* [BRIEF]: Give only the number of lines in the following entries where "logging" appears.

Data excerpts
#####

(** ** Relations used to state the properties of the fast variant *)

(** [children[p]], or no children when [p] is not a key. *)
Definition lookup_list (ch : dict (list string)) (p : string) : list string :=
  match PyDict.get p ch with Some l => l | None => [] end.

(** [reach ch x y]: [y] is [x] or one of its transitive children in [ch]. *)
Inductive reach (ch : dict (list string)) : string -> string -> Prop :=
| reach_refl x : reach ch x x
| reach_step x c y : In c (lookup_list ch x) -> reach ch c y -> reach ch x y.

(** The parent links of the node table: node [c] declares [p] as parent. *)
Definition is_child (t : tree) (p c : string) : Prop :=
  exists k n, In (k, n) (nodes t) /\ parent_tax_id n = p /\ tax_id n = c.

(** [descendant t x y]: [y] is reached from [x] by one or more parent links
    (a strict descendant, unless [x] lies on a cycle of links). *)
Inductive descendant (t : tree) : string -> string -> Prop :=
| desc_child p c : is_child t p c -> descendant t p c
| desc_trans p c y : is_child t p c -> descendant t c y -> descendant t p y.

(** The node of the last line of [lines] that declares the id [k]. *)
Fixpoint last_decl (k : string) (lines : list (list string)) : option node :=
  match lines with
  | [] => None
  | fields :: rest =>
      match last_decl k rest with
      | Some n => Some n
      | None =>
          match read_node fields with
          | Ok n => if String.eqb (tax_id n) k then Some n else None
          | Err _ => None
          end
      end
  end.

End Fast.

(** ** tree.py: the anytree-based tree

    [tree_reparenting] sets [node.parent = tree_dict[parent_id]] for every
    node whose [parentTaxId] is another key of the dict, and returns the
    node [tree_dict[root_key]].  The node objects are modelled by the dict
    of their attributes, keyed by [node.name]; the [parent] attribute is
    [parent_of].  The [taxonName] attribute plays no part here and is left
    out. *)
Module Anytree.

Record anode := mk_anode {
  arank : string;
  parentTaxId : string
}.

Record atree := mk_atree {
  an_nodes : dict anode;
  root_key : string
}.

(** [node.parent] after [tree_reparenting]. *)
Definition parent_of (d : dict anode) (x : string) : option string :=
  match PyDict.get x d with
  | Some n =>
      if PyDict.mem (parentTaxId n) d && negb (String.eqb (parentTaxId n) x)
      then Some (parentTaxId n) else None
  | None => None
  end.

(** The chain [x, x.parent, x.parent.parent, ...] up to the top node, as
    [getRONode] walks it recursively: [None] when it does not end within
    [fuel] steps. *)
Fixpoint up (fuel : nat) (d : dict anode) (x : string) : option (list string) :=
  match fuel with
  | 0 => None
  | S f =>
      match parent_of d x with
      | None => Some [x]
      | Some p =>
          match up f d p with
          | None => None
          | Some l => Some (x :: l)
          end
      end
  end.

Definition chain_ends (fuel : nat) (d : dict anode) (x : string) : bool :=
  match up fuel d x with Some _ => true | None => false end.

(** [tree_reparenting(tree_dict, root_key)].  A cycle of parent links makes
    anytree raise [LoopError]; a chain longer than the recursion limit makes
    [getRONode] raise [RecursionError]; both abort the build, as does a
    missing [tree_dict[root_key]]. *)
Definition tree_reparenting (d : dict anode) (rk : string) : result atree :=
  if forallb (fun kv => chain_ends (S (length d)) d (fst kv)) d then
    if forallb (fun kv => chain_ends Fast.recursion_limit d (fst kv)) d then
      if PyDict.mem rk d then Ok (mk_atree d rk) else Err (KeyError rk)
    else Err RecursionError
  else Err LoopError.

(** The chain of [x] in the tree [t]. *)
Definition chain (t : atree) (x : string) : list string :=
  match up Fast.recursion_limit (an_nodes t) x with Some l => l | None => [] end.

(** [x] is a node of the subtree iterated from the returned node
    [tree_dict[root_key]] ([findall], [PreOrderIter]). *)
Definition in_tree (t : atree) (x : string) : bool :=
  PyDict.mem x (an_nodes t) && list_mem (root_key t) (chain t x).

(** [find(tree, filter_=lambda n: n.name == x)] *)
Definition find (t : atree) (x : string) : option string :=
  if in_tree t x then Some x else None.

(** [node.path]: the nodes from the top of the tree down to [node]. *)
Definition path (t : atree) (x : string) : list string := rev (chain t x).

(** [node.leaves]: the nodes of the subtree of [x] that have no children.
    (anytree lists them in pre-order; only the members are used.) *)
Definition leaves (t : atree) (x : string) : list string :=
  filter (fun z => in_tree t z && list_mem x (chain t z) &&
                   negb (existsb (fun kv => match parent_of (an_nodes t) (fst kv) with
                                            | Some p => String.eqb p z
                                            | None => false end) (an_nodes t)))
         (PyDict.keys (an_nodes t)).

Definition rank_of (t : atree) (x : string) : option string :=
  option_map arank (PyDict.get x (an_nodes t)).

(** [[node.name for tax_id in taxids_search
      for node in find(tree, ...).leaves if node.rank == search_rank]];
    [find] returning [None] makes [None.leaves] raise [AttributeError]. *)
Fixpoint leaves_of_rank (t : atree) (search_rank : string) (ids : list string)
  : result (list string) :=
  match ids with
  | [] => Ok []
  | x :: ids' =>
      match find t x with
      | None => Err AttributeError
      | Some n =>
          match leaves_of_rank t search_rank ids' with
          | Err e => Err e
          | Ok rest =>
              Ok (filter (fun z => match rank_of t z with
                                   | Some r => String.eqb r search_rank
                                   | None => false end) (leaves t n) ++ rest)%list
          end
      end
  end.

(** [search_tree(tree, taxidfile, filterfile, search_rank)] *)
Definition search_tree (t : atree) (taxids_search taxids_filter : list string)
    (search_rank : string) : result (list string) :=
  let taxids_found := filter (fun x => list_mem x taxids_filter) taxids_search in
  match leaves_of_rank t search_rank taxids_search with
  | Err e => Err e
  | Ok l => Ok (py_set (taxids_found ++ l)%list)
  end.

(** [validate_tree(tree, taxidfile, inputfile)] *)
Definition validate_tree (t : atree) (taxids_search taxids_filter : list string) : bool :=
  let names := filter (in_tree t) (PyDict.keys (an_nodes t)) in
  let taxids_valid :=
    map (fun x => list_mem x taxids_filter || list_mem x names) taxids_search in
  if existsb negb taxids_valid then false else true.

(** [[node.name for tax_id in tax_ids for node in find(tree, ...).path]] *)
Fixpoint path_names (t : atree) (ids : list string) : result (list string) :=
  match ids with
  | [] => Ok []
  | x :: ids' =>
      match find t x with
      | None => Err AttributeError
      | Some n =>
          match path_names t ids' with
          | Err e => Err e
          | Ok rest => Ok (path t n ++ rest)%list
          end
      end
  end.

(** [get_anytree_taxon_nodes(tree, filter_=lambda n: n.name in tax_id_parents)]:
    a fresh node for every node of the tree that passes the filter. *)
Definition dict_select (c : string -> bool) (d : dict anode) : dict anode :=
  fold_left (fun acc kv =>
               if c (fst kv) then PyDict.set (fst kv) (snd kv) acc else acc) d [].

Definition taxon_nodes (t : atree) (keep : list string) : dict anode :=
  dict_select (fun k => in_tree t k && list_mem k keep) (an_nodes t).

(** [filter_tree(tree, filterfile, root_key)] *)
Definition filter_tree (t : atree) (tax_ids : list string) : result atree :=
  match path_names t tax_ids with
  | Err e => Err e
  | Ok tax_id_parents =>
      tree_reparenting (taxon_nodes t tax_id_parents) (root_key t)
  end.

(** [[d']] holds a part of the nodes of [d], unchanged. *)
Definition sub_dict (d' d : dict anode) : Prop :=
  forall z, PyDict.mem z d' = true -> PyDict.mem z d = true.

(** [TaxonResolver().search_rank] *)
Definition default_search_rank : string := "species".

End Anytree.

(** ** [find_by_taxid] of tree_fast.py *)
Module FastFind.
Import Fast.

(** [find_by_taxid(tree, tax_id)]: [tree["nodes"][tax_id]] *)
Definition find_by_taxid (t : tree) (x : string) : result node :=
  match PyDict.get x (nodes t) with
  | Some n => Ok n
  | None => Err (KeyError x)
  end.

(** What [TaxonResolverFast.find_by_taxid] hands back to its caller. *)
Inductive find_outcome :=
| Found (n : node)
| FWarned (msg : string)
| FExited (msg : string)
| FRaised (e : py_error).

Definition find_message : string :=
  "The provided TaxIDs is not valid or not found in the built Tree.".

(** [TaxonResolverFast.find_by_taxid(taxid)] *)
Definition resolver_find_by_taxid (logging : bool) (t : tree) (x : string) : find_outcome :=
  if validate_by_taxid t x then
    match find_by_taxid t x with
    | Ok n => Found n
    | Err e => FRaised e
    end
  else if logging then FWarned find_message else FExited find_message.

End FastFind.

(** ** The [_fast] functions of tree.py

    [build_tree_fast] and [tree_reparenting_fast] of tree.py compute what
    [Fast.build_tree] and [Fast.tree_reparenting] compute, under the key
    ["parents"] instead of ["children"]: the field [children] below holds
    [tree["parents"]]. *)
Module TreeFast.
Import Fast.

Definition build_tree_fast (lines : list (list string)) : result tree :=
  Fast.build_tree lines.

(** [[t for t in taxids if tree["nodes"][t]["rank"] == search_rank]] *)
Fixpoint ranked (ns : dict node) (search_rank : string) (taxids : list string)
  : result (list string) :=
  match taxids with
  | [] => Ok []
  | x :: rest =>
      match PyDict.get x ns with
      | None => Err (KeyError x)
      | Some n =>
          match ranked ns search_rank rest with
          | Err e => Err e
          | Ok r => Ok (if String.eqb (rank n) search_rank then x :: r else r)
          end
      end
  end.

(** The [for taxid in taxids] loop of [get_leaves] of [search_tree_fast].  The
    shared list [taxids_found] is threaded through, together with the
    exception being raised, if any: a [KeyError] raised by the recursive call
    is caught like the one of [tree["parents"][taxid]], and what the call
    added to [taxids_found] before raising stays there. *)
Fixpoint rleaves_loop
    (rec : list string -> list string -> list string * option py_error)
    (ch : dict (list string)) (ts : list string) (acc : list string)
  : list string * option py_error :=
  match ts with
  | [] => (acc, None)
  | x :: ts' =>
      match PyDict.get x ch with
      | None => rleaves_loop rec ch ts' acc
      | Some l =>
          match rec l acc with
          | (acc', None) => rleaves_loop rec ch ts' acc'
          | (acc', Some (KeyError _)) => rleaves_loop rec ch ts' acc'
          | (acc', Some e) => (acc', Some e)
          end
      end
  end.

(** [get_leaves(taxids, tree)] of [search_tree_fast]; the fuel is the
    recursion limit. *)
Fixpoint rget_leaves (fuel : nat) (ns : dict node) (search_rank : string)
    (ch : dict (list string)) (taxids : list string) (acc : list string)
  : list string * option py_error :=
  match fuel with
  | 0 => (acc, Some RecursionError)
  | S f =>
      match ranked ns search_rank taxids with
      | Err e => (acc, Some e)
      | Ok r => rleaves_loop (rget_leaves f ns search_rank ch) ch taxids (acc ++ r)%list
      end
  end.

(** The loop over [taxids_search]: [get_leaves(tree["parents"][tax_id], tree)]
    is not guarded, so a searched ID with no children raises [KeyError]. *)
Fixpoint rsearch_loop (fuel : nat) (ns : dict node) (search_rank : string)
    (ch : dict (list string)) (ids : list string) (acc : list string)
  : list string * option py_error :=
  match ids with
  | [] => (acc, None)
  | x :: ids' =>
      match PyDict.get x ch with
      | None => (acc, Some (KeyError x))
      | Some l =>
          match rget_leaves fuel ns search_rank ch l acc with
          | (acc', None) => rsearch_loop fuel ns search_rank ch ids' acc'
          | (acc', Some e) => (acc', Some e)
          end
      end
  end.

(** [search_tree_fast(tree, taxidfile, filterfile, search_rank)], on the
    TaxID lists the two files hold (no filter file: the empty list). *)
Definition search_tree_fast (t : tree) (taxids_search taxids_filter : list string)
    (search_rank : string) : result (list string) :=
  let taxids_found := filter (fun x => list_mem x taxids_filter) taxids_search in
  match rsearch_loop recursion_limit (nodes t) search_rank (children t)
          taxids_search taxids_found with
  | (acc, None) => Ok (py_set acc)
  | (_, Some e) => Err e
  end.

(** [validate_tree_fast(tree, taxidfile, inputfile)]: the same loop as
    [validate_taxids] of tree_fast.py. *)
Definition validate_tree_fast (t : tree) (taxids_search taxids_filter : list string) : bool :=
  Fast.validate_taxids t taxids_search taxids_filter.

End TreeFast.

(** ** The class [TaxonResolver] of tree.py *)
Module Resolver.

(** A Python value passed as an argument: a string, or another object. *)
Inductive pyval :=
| PyStr (s : string)
| PyObj.

(** The attribute [self.logging]: falsy ([None], the default), a callable
    (such as [logging.warning]), or a truthy object that cannot be called
    (such as the [logging] module itself). *)
Inductive logger :=
| NoLogger
| LogCallable
| LogNotCallable.

(** [if self.logging:] *)
Definition truthy (l : logger) : bool :=
  match l with
  | NoLogger => false
  | _ => true
  end.

(** The attribute [self.tree]: [None], an anytree tree or a fast dict. *)
Inductive rtree :=
| NoTree
| AnyTree (t : Anytree.atree)
| FastTree (t : Fast.tree).

Record resolver := mk_resolver {
  mode : pyval;
  logging : logger;
  tree : rtree;
  root_key : string;
  search_rank : string
}.

(** [TaxonResolver(mode, logging)] *)
Definition TaxonResolver (mode : pyval) (logging : logger) : resolver :=
  mk_resolver mode logging NoTree "1" Anytree.default_search_rank.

#####

* [FINISHED TASK]: 10